■ How to complete this task ■
Only these lines are needed: the first line of the entries below through the line with "(drop w rest) c'", each returned exactly.

■ Data section ■
(** [::write(fd, buf, n)], [n > 0]: the count written, 0 for a result [<= 0]. *)
Definition sys_write (bs : list Z) (c : Conn) : Ran nat * Conn :=
  match takes c with
  | [] => (match write_end c with
           | WFails => Returned 0%nat | WSigpipe => Killed | WBlocks => Stuck
           end, c)
  | k :: ks => let w := Nat.min k (length bs) in
               (Returned w,
                set_written (match (k - w)%nat with O => ks | l => l :: ks end)
                  (take w bs) c)
  end.

Fixpoint WriteExact_loop (fuel : nat) (rest : list Z) (c : Conn) : Ran bool * Conn :=
  match rest with
  | [] => (Returned true, c)
  | _ =>
      match fuel with
      | O => (Stuck, c)
      | S fuel =>
          match sys_write rest c with
          | (Returned O, c') => (Returned false, c')
          | (Returned w, c') => WriteExact_loop fuel (drop w rest) c'
          | (Stuck, c') => (Stuck, c')
          | (Killed, c') => (Killed, c')
          end
      end
  end.

Definition WriteExact (bs : list Z) (c : Conn) : Ran bool * Conn :=
  WriteExact_loop (length bs) bs c.

(** The byte stream a connection carries, whatever its segmentation. *)
Definition stream (c : Conn) : list Z := concat (incoming c).

(** No [read] fails before the end of the stream. *)
Definition read_ok (c : Conn) : Prop := Forall (λ seg, seg ≠ []) (incoming c).

(** The peer takes at least [n] more bytes, in pieces of any size. *)
Definition write_ok (n : nat) (c : Conn) : Prop :=
  Forall (λ k, k ≠ 0%nat) (takes c) ∧ (n ≤ sum_list (takes c))%nat.

(** *** [ReadExact] reads the stream *)

Lemma sys_read_stream n c bs c' :
  (0 < n)%nat → read_ok c → sys_read n c = (Returned bs, c') → bs ≠ [] →
  stream c = bs ++ stream c' ∧ (length bs ≤ n)%nat ∧ read_ok c' ∧
  read_end c' = read_end c ∧ takes c' = takes c ∧ write_end c' = write_end c ∧
  sent c' = sent c.
Proof.
  unfold sys_read, stream, read_ok. intros Hn Hok.
  destruct (incoming c) as [|seg rest] eqn:E.
  { destruct (read_end c); intros; simplify_eq. }
  intros ? _. simplify_eq. apply Forall_cons in Hok as [Hseg Hrest].
  split_and!; try done.
  - simpl. rewrite <-(take_drop n seg) at 1. rewrite <-app_assoc. f_equal.
    by destruct (drop n seg).
  - rewrite length_take. lia.
  - simpl. destruct (drop n seg) eqn:Ed; [done|]. by constructor.
Qed.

■ Response to this exercise ■
(** [::write(fd, buf, n)], [n > 0]: the count written, 0 for a result [<= 0]. *)
Definition sys_write (bs : list Z) (c : Conn) : Ran nat * Conn :=
  match takes c with
  | [] => (match write_end c with
           | WFails => Returned 0%nat | WSigpipe => Killed | WBlocks => Stuck
           end, c)
  | k :: ks => let w := Nat.min k (length bs) in
               (Returned w,
                set_written (match (k - w)%nat with O => ks | l => l :: ks end)
                  (take w bs) c)
  end.

Fixpoint WriteExact_loop (fuel : nat) (rest : list Z) (c : Conn) : Ran bool * Conn :=
  match rest with
  | [] => (Returned true, c)
  | _ =>
      match fuel with
      | O => (Stuck, c)
      | S fuel =>
          match sys_write rest c with
          | (Returned O, c') => (Returned false, c')
          | (Returned w, c') => WriteExact_loop fuel (drop w rest) c'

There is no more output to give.